The final bit of resistance within me let go. Over. I let my eyes sink closed, and the last thing I felt was the soft rain against my eyelids.

 

 

 

 

 

FORTY

 

 

I WOKE AS MORNING broke over the moors.

 

The last tendrils of smoke streaked across a mottled pink sky. I was lying beneath the open ceiling of the winter garden; though all the glass had shattered, the iron skeleton still stood. I sat up, a thick quilt draped over me, still dazed from smoke poisoning, and took in the other survivors.

 

Edward had dragged one of the white metal chairs into the grass and sat with his back to me, facing the smoldering house. He rested his elbows on his knees, slightly hunched and stiff.
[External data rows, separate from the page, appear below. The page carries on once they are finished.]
(** A state that has absorbed [m], and one whose digest was taken. *)
Record hash_open alg m s : Prop := {
  ho_alloc : hash_alloc s;
  ho_alg : hash_alg s = alg;
  ho_ready : is_ready_for_input s = true;
  ho_count : currently_in_hash s = zlen m;
  ho_main : alg <> S2N_HASH_NONE -> evp s = Some (CtxOpen (main_md alg) m);
  ho_secondary : two_contexts alg = true -> evp_md5_secondary s = Some (CtxOpen S2N_HASH_MD5 m);
}.

Record hash_closed alg s : Prop := {
  hc_alloc : hash_alloc s;
  hc_alg : hash_alg s = alg;
  hc_ready : is_ready_for_input s = false;
}.

(** An error that libcrypto caused. *)
Definition libcrypto_error (e : s2n_error) : bool :=
  existsb (error_eqb e) [S2N_ERR_HASH_INIT_FAILED; S2N_ERR_HASH_UPDATE_FAILED; S2N_ERR_HASH_DIGEST_FAILED;
    S2N_ERR_HASH_COPY_FAILED; S2N_ERR_HASH_WIPE_FAILED].
Definition hash_failure w (e : s2n_error) : Prop :=
  libcrypto_error e = true /\ exists call c, evp_fails call w c = true.

Lemma two_contexts_custom alg : two_contexts alg = true -> s2n_hash_use_custom_md5_sha1 = true.
Proof. unfold two_contexts. destruct s2n_hash_use_custom_md5_sha1; [done|]. by rewrite andb_false_r. Qed.

Lemma main_md_none alg : alg <> S2N_HASH_NONE -> main_md alg <> S2N_HASH_NONE.
Proof. unfold main_md. by destruct (two_contexts alg). Qed.
Definition s2n_cbc_cipher_3des_set_decryption_key := init_cbc_key EVP_DecryptInit_key EVP_des_ede3_cbc 24.
Definition s2n_cbc_cipher_3des_set_encryption_key := init_cbc_key EVP_EncryptInit_key EVP_des_ede3_cbc 24.
Definition s2n_cbc_cipher_3des_init : Cmd s2n_session_key unit := RESULT_EVP_CTX_INIT.
Definition s2n_cbc_cipher_3des_destroy_key : Cmd s2n_session_key unit := on_evp (fun c => (tt, EVP_CIPHER_CTX_cleanup c)).

(** ** crypto/s2n_composite_cipher_aes_sha.c *)

(** The number of bytes that the MAC, the padding and its length take. *)
Definition s2n_composite_cipher_aes_sha_initial_hmac (sequence_number : list Z) (content_type protocol_version payload_and_eiv_len : Z)
    : Cmd s2n_session_key Z :=
  if OPENSSL_IS_BORINGSSL || awslc_api_at_most 17 then fail S2N_ERR_UNIMPLEMENTED
  else
    let ctrl_buf := sequence_number ++ [content_type; u8 (protocol_version / 10); u8 (protocol_version mod 10)]
                      ++ be_bytes 2 payload_and_eiv_len in
    ctrl_ret <-- on_evp (EVP_CTRL_AEAD_TLS1_AAD ctrl_buf) ;;
    ensure (negb (ctrl_ret <=? 0)) S2N_ERR_INITIAL_HMAC ;;;
    ret ctrl_ret.

Definition s2n_composite_cipher_aes_sha_encrypt (iv : list Z) (in_ out : s2n_blob) : Cmd s2n_session_key unit :=
  ensure (size out =? size in_) S2N_ERR_SAFETY ;;;
  ok <-- on_evp (EVP_EncryptInit_iv iv) ;;
  ensure ok S2N_ERR_KEY_INIT ;;;
  len <-- evp_update EVP_EncryptUpdate in_ out S2N_ERR_ENCRYPT ;;
  ensure (len =? size in_) S2N_ERR_ENCRYPT.

Definition s2n_composite_cipher_aes_sha_decrypt (iv : list Z) (in_ out : s2n_blob) : Cmd s2n_session_key unit :=
  ensure (size out =? size in_) S2N_ERR_SAFETY ;;;
  ok <-- on_evp (EVP_DecryptInit_iv iv) ;;
  ensure ok S2N_ERR_KEY_INIT ;;;
  evp_update EVP_DecryptUpdate in_ out S2N_ERR_DECRYPT ;;;
  ret tt.

Definition s2n_composite_cipher_aes_sha_set_mac_write_key (mac_key : list Z) : Cmd s2n_session_key unit :=
  ensure (zlen mac_key =? SHA_DIGEST_LENGTH) S2N_ERR_SAFETY ;;;
  on_evp (fun c => (tt, EVP_CTRL_AEAD_SET_MAC_KEY mac_key c)).
Definition s2n_composite_cipher_aes_sha256_set_mac_write_key (mac_key : list Z) : Cmd s2n_session_key unit :=
  ensure (zlen mac_key =? SHA256_DIGEST_LENGTH) S2N_ERR_SAFETY ;;;
  on_evp (fun c => (tt, EVP_CTRL_AEAD_SET_MAC_KEY mac_key c)).

(** The result of the initialisation is ignored. *)
Definition init_comp_key (init : option evp_cipher -> list Z -> cipher_ctx -> bool * cipher_ctx) (c : option evp_cipher) (n : Z) (key : list Z)
    : Cmd s2n_session_key unit :=
  ensure (zlen key =? n) S2N_ERR_SAFETY ;;;
  on_evp (fun c => (tt, EVP_CIPHER_CTX_set_padding 0 c)) ;;;
  on_evp (init c key) ;;;
  ret tt.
Montgomery, still unconscious but breathing steadily, was laid out on the ground beside me on an old saddle blanket. A bark came at my side, and Sharkey nuzzled against me.

 

“Good boy,” I said, scratching his ear. There was something so simple about petting a dog. Sharkey didn’t understand what the burning building meant. Sharkey didn’t know that Lucy was dead and the world had turned upside down time and time again.

 

He lay on the dusty floor, rested his head in my lap.

 

“I found him in the barn this morning.” Balthazar lumbered over, crouching down to scratch Sharkey’s back. “The fire didn’t spread there. He was sleeping in the straw with the goats.”

 

“So all the servants are safe?”

 

“Yes, miss.”

 

“How’s Montgomery?”

 

“Still hasn’t woken, but the rest is good for him. His body will take some time to recover.”

 

I let my eyes trace over his sleeping form, remembering how he’d torn open the metal grate with his bare hands. It had wrecked his body, but maybe that was a blessing. If he’d been involved in the fight with Radcliffe, there’d be no telling if he’d be alive right now.

 

“And Edward?”

 

“He bled and bled,” Balthazar said. “I tried to do stitches, but these hands. . . .” He held up his giant fingers and sighed. “I haven’t the dexterity. You’ll have to do it, miss. I plugged the hole in his chest with straw, and that’s held for now. He’s like Master Hensley, I think. Not much can kill him.”

 

“No. I don’t suppose so.” I drew my knees into my chest, taking a deep breath. The air was thick with the smell of smoke. A few lingering fires still crackled in the east wing; we’d probably find burning embers deep in the ruins for days. In the morning light the manor looked like a looming skeleton, all burned wood spines and ragged stone bones. A building that had stood for hundreds of years, against the attack of the Vikings, and had protected a secret that had the potential to change the world.

 

Now it was nothing but ashes and stone.

 

“What about Jack Serra and his troupe?” I asked.

 

Balthazar scratched the back of his neck. “They’re gone, miss.”

 

“What do you mean? Where did they go?”

 

“I can’t say, exactly. After the fighting ended, I carried you and Montgomery here and did my best to attend to your injuries. Then I went looking for the carnival troupe but found nothing. They moved on.”

 

“They can’t have just left. Jack . . . Ajax . . . he’s one of us.”

 

“He isn’t one of you,” Balthazar explained patiently. “He’s like me, you know. A creation. His ways aren’t the ways of men. He isn’t one to stay for good-byes.”

 

It was the first time I’d ever heard Balthazar admit to the truth of what he was. He was so lovably na?ve to the ways of the world that at times I had doubted he did know what he was.

 

“What about you?” I asked Balthazar. “Will you go, too?”

 

His face went very serious. “No, miss. My place is with you and Montgomery, whether I’m one of you or not.”